Smule's Rap Battle Builds on Idea of Social Music

Music has always had a strong social component, and it's only in modern times that it has developed as a sometimes solitary and passive media.

Smule and its quirky chief executive, Jeffrey Smith, are determined to change that. The San Francisco company's latest effort in this direction is Thursday's release of a Rab Battles feature within its AutoRap application. Downloaded more than 20 million times since it launched in July 2012, the app has users who create about 2.5 million raps a week. Up until now, users can share the raps they create, but that's about as social as it got.

The update taps into a street phenomenon around Rap Battles, where two rappers face off to see who can outperform the other. The video below shows Smule's take on rap battling, featuring MC (Greg Davis Jr.), AKA Klarity (Vine), chief waKiL (chief waKiL) and Lil' Timmy (Isaiah Roberts). 

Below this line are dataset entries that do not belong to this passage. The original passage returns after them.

(* ===== verification/VmGenProps.v ===== *)
(** * The code generator is right on assignments

    The instructions that [gen_code] adds for a list of assignments, run by the
    interpreter, leave memory as the meaning of the assignments in IrSem does,
    but for the temporaries that were used up.  The peepholes of
    [emit_vm_load] rewrite and drop instructions that were emitted before, so
    that the invariant is about all the code since the start. *)

From stdpp Require Import base list gmap numbers decidable strings relations.
From Stdlib Require Import ZArith Lia.
From S2P Require Import Prelude Memory CType Floats CArith Strings Symbol Typetree Symtab Ir IrSem VmInstr VmRun VmProps VmMove VmImage VmLink VmGen VmGenSem.

Local Open Scope Z_scope.

(** ** Words that hold bytes *)

(** The low bytes of a stack word. *)
Definition holds (w : Z) (bs : list Z) : Prop := le_enc (length bs) w = bs.

Lemma holds_eqm w bs : holds w bs → eqm (8 * Z.of_nat (length bs)) w (le_dec bs).
Proof.
  unfold holds. intros H. rewrite <-H at 2. rewrite le_dec_enc. symmetry.
  apply eqm_wrap_u. lia.
Qed.
Lemma holds_enc n w : holds w (le_enc n w).
Proof. unfold holds. by rewrite length_le_enc. Qed.
Lemma holds_eq n w z : eqm (8 * Z.of_nat n) w z → holds w (le_enc n z).
Proof. intros H. unfold holds. rewrite length_le_enc. by apply le_enc_proper. Qed.
Lemma holds_conv k w bs : length bs = isize k → holds w bs → conv k w = conv k (le_dec bs).
Proof. intros Hl H. apply conv_proper. rewrite iwidth_isize, <-Hl. by apply holds_eqm. Qed.
Lemma holds_wrap w bs : (length bs ≤ 8)%nat → holds w bs → holds (wrap_u 64 w) bs.
Proof.
  intros Hl H. unfold holds. rewrite <-H at 2. apply le_enc_proper.
  apply (eqm_le _ 64); [lia|]. apply eqm_wrap_u. lia.
Qed.
Lemma holds_mload m a k bs v : mem_ok m → mread m a (isize k) = Some bs → mload m a k = Some v → holds v bs.
Proof.
  intros Hm Hr Hl. unfold mload in Hl. rewrite Hr in Hl. injection Hl as <-.
  pose proof (mread_length _ _ _ _ Hr) as Hn. unfold holds. rewrite Hn.
  rewrite <-(le_enc_dec bs) at 2 by (by eapply mread_bytes). rewrite Hn.
  apply le_enc_proper. rewrite <-iwidth_isize. apply eqm_conv.
Qed.

(** ** Types *)

Lemma word_types t : is_word t = true → ∃ k k', ity_of t = Some k ∧
  int_optype (get_vm_optype t) = Some k' ∧ isize k' = isize k ∧ (is_integer t = true → k' = k) ∧
  (if is_unsigned t then VMOP_VARU else VMOP_VARI) = var_optype k' ∧
  is_struct_or_union t = false ∧ is_real t = false ∧ is_void t = false ∧ is_array t = false.
Proof.
  unfold is_word. intros H. apply bool_decide_eq_true in H as [k Hk]. exists k. revert Hk.
  unfold is_struct_or_union, is_struct, is_union, is_real, is_void, is_array, ity_of, get_vm_optype,
    is_long_double, is_float, is_double, is_bool, is_char, is_short, is_int, is_long, is_pointer, is_integer,
    is_unsigned, is_bool, between, type_is.
  destruct t as [e u c v r p pc pv pr f]. unfold type_of; simpl.
  destruct p; [|destruct e, u]; simpl; intros; simplify_eq; eexists; by repeat split.
Qed.

Lemma word_size depth ts t k n : ity_of t = Some k → bytes_of depth ts t = Some n →
  n = isize k ∧ size_of depth ts t = Ok (Z.of_nat (isize k)) ∧ isize_of depth ts t = Ok (Z.of_nat (isize k)).
Proof.
  unfold bytes_of, isize_of, ity_of. destruct depth as [|d]; [done|]. simpl.
  destruct (type_of t); intros; simplify_eq/=; try destruct (is_unsigned t); by repeat split.
Qed.

Lemma word_sized depth ts t k n : ity_of t = Some k → bytes_of depth ts t = Some n →
  bytes_of depth ts t = Some (isize k).
Proof. intros Hk Hn. rewrite Hn. f_equal. by eapply word_size. Qed.

(** ** Memory *)

(** An instruction that calls nothing needs nothing of the builtin functions. *)
Lemma exec_keeps `{FA : FloatArith} E c s s' : c_opcode c ≠ VM_CALL → exec_code E c s = Ok (Running s') →
  dom (s_mem s') = dom (s_mem s) ∧ (mem_ok (s_mem s) → mem_ok (s_mem s')).
Proof.
  intros Hc He.
  set (E' := VmEnv (e_exec E) (e_stack E) (e_global E) (λ _ _ _, Undef "none") (e_func_ptr E)).
  apply (exec_code_keeps E' ltac:(done) c). rewrite <-He.
  unfold exec_code. by destruct (c_opcode c).
Qed.

(** ** The machine and the meaning of the code *)

Section sim.
Context `{FA : FloatArith} (E : vm_env).
Variable depth : nat.
Variable ts : typetab.
Variable ys : symbols.
Variable labels : list vm_label.
Variable M : machine.
(** The stack pointer between statements, and the frame. *)
Variables sp0 bp gp : Z.

Local Abbreviation base := (e_stack E + sp0).
Local Abbreviation clear := (clear depth ts ys M).
Local Abbreviation spent := (spent ys).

The update is built on a social platform that grew organically from the company's Sing! and other music creation apps as its 130 million users began to self-organize on Facebook to collaborate on songs. Some groups have hundreds, sometimes thousands, of members. One group, the SmuleNesians from Indonesia, even recorded an original song using Smule apps and sold it on Amazon, Google Play and iTunes, where it landed the No. 56 spot on iTunes' Indonesian music chart two weeks ago.

"We built SmuleNation, our social platform, to allow people using Smule Apps to create music together," says Jeannie Yang, Smule's chief product and design officer. "This platform has evolved to allow people all over the world to create duets and group songs with Sing! Karaoke, play along with singers using Guitar! or Magic Piano, and now compete in Rap Battles with AutoRap."

The point isn't whether Smule is creating rock stars, celebrity rap battlers, out of its users. Rather, Smule is more interested in creating large communities around music creation, rather than being just an app developer.

As a result, its subscription-based business model looks more like "World of Warcraft" than "Guitar Hero." The former, a massively multiplayer online game, is a subscription-based game that charges players monthly fees. Despite approaching its 10th anniversary, "World of Warcraft" still has around 7 million subscribers who generate a steady stream of monthly subscription revenue. "Guitar Hero," which was sold as a discreet product, came and went over a period of roughly five years, from 2005 to 2010.

What keeps "WoW" players coming back year after year is just as much about the social connections they've developed within the game as it is the game itself. And that's just what Smule is trying to build through music.